Scottish nationalists are unlikely to win a landslide majority in Thursday’s parliamentary election, a blow to their hopes of demanding an independence referendum that could divide the United Kingdom, according to a survey by Savanta Comres / Scotsman.
The Scottish National Party (SNP) wants a majority in the delegated parliament to call for a new referendum, although British Prime Minister Boris Johnson has repeatedly said he will not.
A Savanta Comres / Scotsman poll shows that the SNP will fall by six seats to win an absolute majority, but that the Green Party, which cooperates with the SNP, could win up to nine seats.
“If these polls are played out in Thursday’s vote, the SNP is unlikely to have a majority,” said Chris Hopkins, director of policy research at Savanta ComRes.

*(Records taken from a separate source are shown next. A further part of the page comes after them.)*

(** First good enough: the loop returns at the first offset whose
    similarity reaches the threshold. *)
Lemma FuzzyScan_loop_first_reaching (k : Z) (s : f32) :
  similarity_at p d k = Some (Some s) ->
  f32_le threshold s = true ->
  forall (n : nat) (i : Z) (best : f32) (bestOffset : Z),
    0 <= i <= k -> k <= size - Size p ->
    i + Z.of_nat n = size - Size p + 1 ->
    (forall k' s', i <= k' < k -> similarity_at p d k' = Some (Some s') ->
                   f32_le threshold s' = false) ->
    FuzzyScan_loop n p d threshold baseAddress i best bestOffset
    = Some (FuzzyResult_at (wrap64 (baseAddress + k)) k s).
Proof.
  intros Hk Hreach.
  induction n as [| n IH]; intros i best bestOffset Hi Hkr Hn Hbefore; [lia |].
  cbn [FuzzyScan_loop].
  destruct (Z.eq_dec i k) as [-> | Hne].
  - rewrite Hk, Hreach. reflexivity.
  - destruct (similarity_at_total p d Hmask i) as [sim Hsim]; [lia | lia |].
    rewrite Hsim. destruct sim as [s' |].
    + rewrite (Hbefore i s') by (try lia; exact Hsim).
      apply IH; try lia. intros k' s'' Hk'. apply Hbefore. lia.
    + apply IH; try lia. intros k' s'' Hk'. apply Hbefore. lia.
Qed.

End FuzzyResultFacts.

(** X15. For a valid pattern and a buffer of at least [size] bytes with
    [size >= pattern.Size()], [FuzzyScan] never leaves the buffer, whatever
    the threshold.  Its result is the empty one, or it is flagged found,
    lies at a viable offset, carries exactly the similarity computed at that
    offset and the address [baseAddress + offset]; that similarity reaches
    the threshold or is above zero. *)
Theorem FuzzyScan_result_well_formed
    (p : Pattern) (d : list Z) (size : Z) (threshold : Advanced.f32)
    (baseAddress : Z) :
  IsValid p = true ->
  readable (Some d) size ->
  Size p <= size ->
  exists r,
    Advanced.FuzzyScan p (Some d) size threshold baseAddress = Some r
    /\ (r = Advanced.mkFuzzyResult 0 0 (S754_zero false) false
        \/ (Advanced.fz_found r = true
            /\ 0 <= Advanced.fz_offset r <= size - Size p
            /\ Advanced.similarity_at p d (Advanced.fz_offset r)
               = Some (Some (Advanced.similarity r))
            /\ Advanced.fz_address r = wrap64 (baseAddress + Advanced.fz_offset r)
            /\ (Advanced.f32_le threshold (Advanced.similarity r) = true
                \/ Advanced.f32_lt Advanced.f32_zero (Advanced.similarity r) = true))).
Proof.
  intros Hv Hread Hfit. cbn in Hread.
  destruct (IsValid_true p Hv) as [Hm Hmask].
  unfold Advanced.FuzzyScan. rewrite Hv. cbn [negb].
  destruct ((size <? Size p) || Advanced.f32_lt threshold Advanced.f32_zero
            || Advanced.f32_lt Advanced.f32_one threshold).
  - eexists. split; [reflexivity | left; reflexivity].
  - apply (FuzzyScan_loop_result p d threshold size baseAddress Hmask Hread);
      [lia | lia | left; reflexivity].
Qed.
(** * trip-task: booking lifecycle, acceptance and chat synchronisation

    A shallow embedding of the booking and chat code of the trip-task
    application: the [bookings] and [messages] relations with their
    row-level policies and the [accept_booking] procedure (SQL), the
    [bookingService] and [riderService] objects, the chat screen
    ([StatusButton], [updateBookingStatus], the message poll, the insert
    subscription, [sendMessage]), the chat panel and the trip form.

    Conventions of the embedding.
    - Identifiers (UUID columns) are [string]s.
    - Timestamps (TIMESTAMP WITH TIME ZONE columns, ISO strings on the
      client) are instants on one clock, a [Z]; every operation that
      reads the clock takes the current instant [now].
    - Text the client trims or tests for emptiness is a JavaScript
      string: its list of UTF-16 code units.
    - A relation is the list of its rows; UPDATE maps over the rows,
      INSERT appends one.
    - The ambient session ([supabase.auth.getUser()], [auth.uid()]) is an
      [option Uuid] passed to every operation.
    - A supabase call returns [{ data, error }]: a [Result]. *)

From Stdlib Require Import ZArith NArith Ascii String Lia.
From stdpp Require Import base option list strings sorting.

Local Open Scope Z_scope.

(** ** JavaScript strings *)

Module Js.

Definition str := list N.

(** The code units of an ASCII literal. *)
Definition lit (s : string) : str :=
  (fun a => N_of_ascii a) <$> list_ascii_of_string s.

(** ECMAScript WhiteSpace and LineTerminator code points, the ones
    [String.prototype.trim] strips; all of them are single code units. *)
Definition is_white_space (c : N) : bool :=
  ((c =? 9) || (c =? 10) || (c =? 11) || (c =? 12) || (c =? 13) || (c =? 32)
   || (c =? 160) || (c =? 5760) || ((8192 <=? c) && (c <=? 8202))
   || (c =? 8232) || (c =? 8233) || (c =? 8239) || (c =? 8287)
   || (c =? 12288) || (c =? 65279))%N.

Fixpoint trimStart (s : str) : str :=
  match s with
  | c :: s' => if is_white_space c then trimStart s' else s
  | [] => []
  end.

Definition trimEnd (s : str) : str := reverse (trimStart (reverse s)).

Definition trim (s : str) : str := trimEnd (trimStart s).

(** Truthiness of a string: the empty string is falsy. *)
Definition truthy (s : str) : bool :=
  match s with [] => false | _ => true end.

(** [a || b] on strings. *)
Definition or_else (a b : str) : str := if truthy a then a else b.

(** [x || null] on a nullable string column. *)
Definition or_null (x : option str) : option str :=
  match x with
  | Some s => if truthy s then Some s else None
  | None => None
  end.

End Js.

(** ** Data model (services/bookingService.ts, the schema) *)

Definition Uuid := string.
Definition Timestamp := Z.

Inductive BookingStatus :=
  pending | accepted | on_the_way | completed | cancelled.

Inductive BookingType := trip | task.

Global Instance BookingStatus_eq_dec : EqDecision BookingStatus.
Proof. solve_decision. Defined.

Record Booking := {
  id : Uuid;
  user_id : Uuid;
  rider_id : option Uuid;
  pickup_location : Js.str;
  dropoff_location : Js.str;
  scheduled_time : option Timestamp;
  status : BookingStatus;
  created_at : Timestamp;
  updated_at : Timestamp;
  notes : option Js.str;
  is_asap : bool;
  completed_at : option Timestamp;
  cancelled_at : option Timestamp;
  cancelled_by : option Uuid;
  cancellation_reason : option Js.str;
  booking_type : BookingType;
  name : Js.str
}.

Record CreateBookingData := {
  cb_pickup_location : Js.str;
  cb_dropoff_location : Js.str;
  cb_scheduled_time : option Timestamp;
  cb_notes : option Js.str;
  cb_is_asap : option bool;
  cb_booking_type : BookingType;
  cb_name : Js.str
}.

Record RiderProfile := {
  rp_user_id : Uuid;
  rp_is_available : bool
}.

Record Profile := {
  p_id : Uuid;
  p_username : Js.str;
  p_avatar_url : option Js.str
}.

(** A row of [messages]; the three attachment columns are nullable. *)
Record MessageRow := {
  m_id : Uuid;
  m_booking_id : Uuid;
  m_sender_id : Uuid;
  m_content : Js.str;
  m_created_at : Timestamp;
  m_image_url : option Js.str;
  m_file_url : option Js.str;
  m_file_name : option Js.str
}.

(** The persistent store. *)
Record Db := {
  bookings : list Booking;
  rider_profiles : list RiderProfile;
  profiles : list Profile;
  messages : list MessageRow
}.

Definition with_bookings (db : Db) (t : list Booking) : Db :=
  {| bookings := t; rider_profiles := rider_profiles db;
     profiles := profiles db; messages := messages db |}.

Definition with_messages (db : Db) (t : list MessageRow) : Db :=
  {| bookings := bookings db; rider_profiles := rider_profiles db;
     profiles := profiles db; messages := t |}.

(** ** Results of store calls *)

Inductive Error :=
  | NotAuthenticated        (* 'User not authenticated', 'Not authenticated' *)
  | NotARider               (* 'User is not a rider' *)
  | NoSingleRow             (* .single() on zero or several rows (PGRST116) *)
  | RlsViolation            (* new row violates row-level security policy *)
  | DuplicateKey            (* primary key violation *)
  | Raised (msg : string).  (* RAISE EXCEPTION in a procedure *)

Inductive Result (A : Type) :=
  | Ok (data : A)
  | Err (error : Error).
Arguments Ok {A} data.
Arguments Err {A} error.

Definition is_ok {A} (r : Result A) : bool :=
  match r with Ok _ => true | Err _ => false end.

(** ** Row-level security on [bookings] *)

Module Rls.

(** [auth.uid() = col]: false when there is no session. *)
Definition uid_is (uid : option Uuid) (col : Uuid) : Prop := uid = Some col.

(** [auth.uid() = col] for a nullable column: NULL equals nothing. *)
Definition uid_is_opt (uid : option Uuid) (col : option Uuid) : Prop :=
  is_Some uid ∧ uid = col.

Global Instance uid_is_dec uid col : Decision (uid_is uid col).
Proof. unfold uid_is. apply _. Defined.
Global Instance uid_is_opt_dec uid col : Decision (uid_is_opt uid col).
Proof. unfold uid_is_opt. apply _. Defined.

(** An UPDATE policy: USING is tested on the stored row, WITH CHECK on
    the row as updated. *)
Record UpdatePolicy := {
  pol_using : Db → option Uuid → Booking → bool;
  pol_check : Db → option Uuid → Booking → bool
}.

(** lib/bookings_policies.sql: "Users can update their own bookings". *)
Definition users_update_own : UpdatePolicy := {|
  pol_using _ uid b := bool_decide (uid_is uid (user_id b));
  pol_check _ uid b := bool_decide (uid_is uid (user_id b))
|}.

(** lib/bookings_policies.sql: "Riders can update assigned bookings". *)
Definition riders_update_assigned : UpdatePolicy := {|
  pol_using _ uid b := bool_decide (uid_is_opt uid (rider_id b));
  pol_check _ uid b := bool_decide (uid_is_opt uid (rider_id b))
|}.

(** EXISTS (SELECT 1 FROM rider_profiles WHERE user_id = auth.uid()
    AND is_available = true). *)
Definition available_rider (db : Db) (uid : option Uuid) : bool :=
  existsb (fun rp => bool_decide (uid_is uid (rp_user_id rp))
                     && rp_is_available rp) (rider_profiles db).



(** The two policy sets of the repository. *)
Definition bookings_policies : list UpdatePolicy :=
  [users_update_own; riders_update_assigned].


(** Permissive policies are combined with OR. *)
Definition may_update (ps : list UpdatePolicy) (db : Db)
    (uid : option Uuid) (b : Booking) : bool :=
  existsb (fun p => pol_using p db uid b) ps.

Definition may_become (ps : list UpdatePolicy) (db : Db)
    (uid : option Uuid) (b : Booking) : bool :=
  existsb (fun p => pol_check p db uid b) ps.

(** The messages policies: owner or rider of the referenced booking
    (SELECT, and [can_send_message] for INSERT). *)
Definition party_of (db : Db) (uid : option Uuid) (booking_id : Uuid) : bool :=
  existsb (fun b => bool_decide (id b = booking_id)
                    && (bool_decide (uid_is uid (user_id b))
                        || bool_decide (uid_is_opt uid (rider_id b))))
          (bookings db).

End Rls.

(** ** The store's UPDATE on [bookings] *)

Module Sql.

(** BEFORE UPDATE trigger [update_updated_at_column]. *)
Definition update_updated_at_column (now : Timestamp) (b : Booking) : Booking :=
  {| id := id b; user_id := user_id b; rider_id := rider_id b;
     pickup_location := pickup_location b;
     dropoff_location := dropoff_location b;
     scheduled_time := scheduled_time b; status := status b;
     created_at := created_at b; updated_at := now; notes := notes b;
     is_asap := is_asap b; completed_at := completed_at b;
     cancelled_at := cancelled_at b; cancelled_by := cancelled_by b;
     cancellation_reason := cancellation_reason b;
     booking_type := booking_type b; name := name b |}.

Savanta ComRes interviewed 1,001 adult Scots online between April 30 and May 4. Other opinion polls suggest that the prospects for a majority of the SNP are too close to be announced.
The only time the SNP won a majority before that was in 2011. Then-British Prime Minister David Cameron bowed to pressure and agreed to a referendum in 2014. Then the Scots voted 55-45% to stay in the more than 300-year-old union.
During a pre-election debate, SNP leader Nicola Sturgeon said he would not convene an illegal, so-called A “wild cat” referendum if Prime Minister Johnson refuses to allow it.
But she and her party have repeatedly said the threat of legal action if Johnson denies it.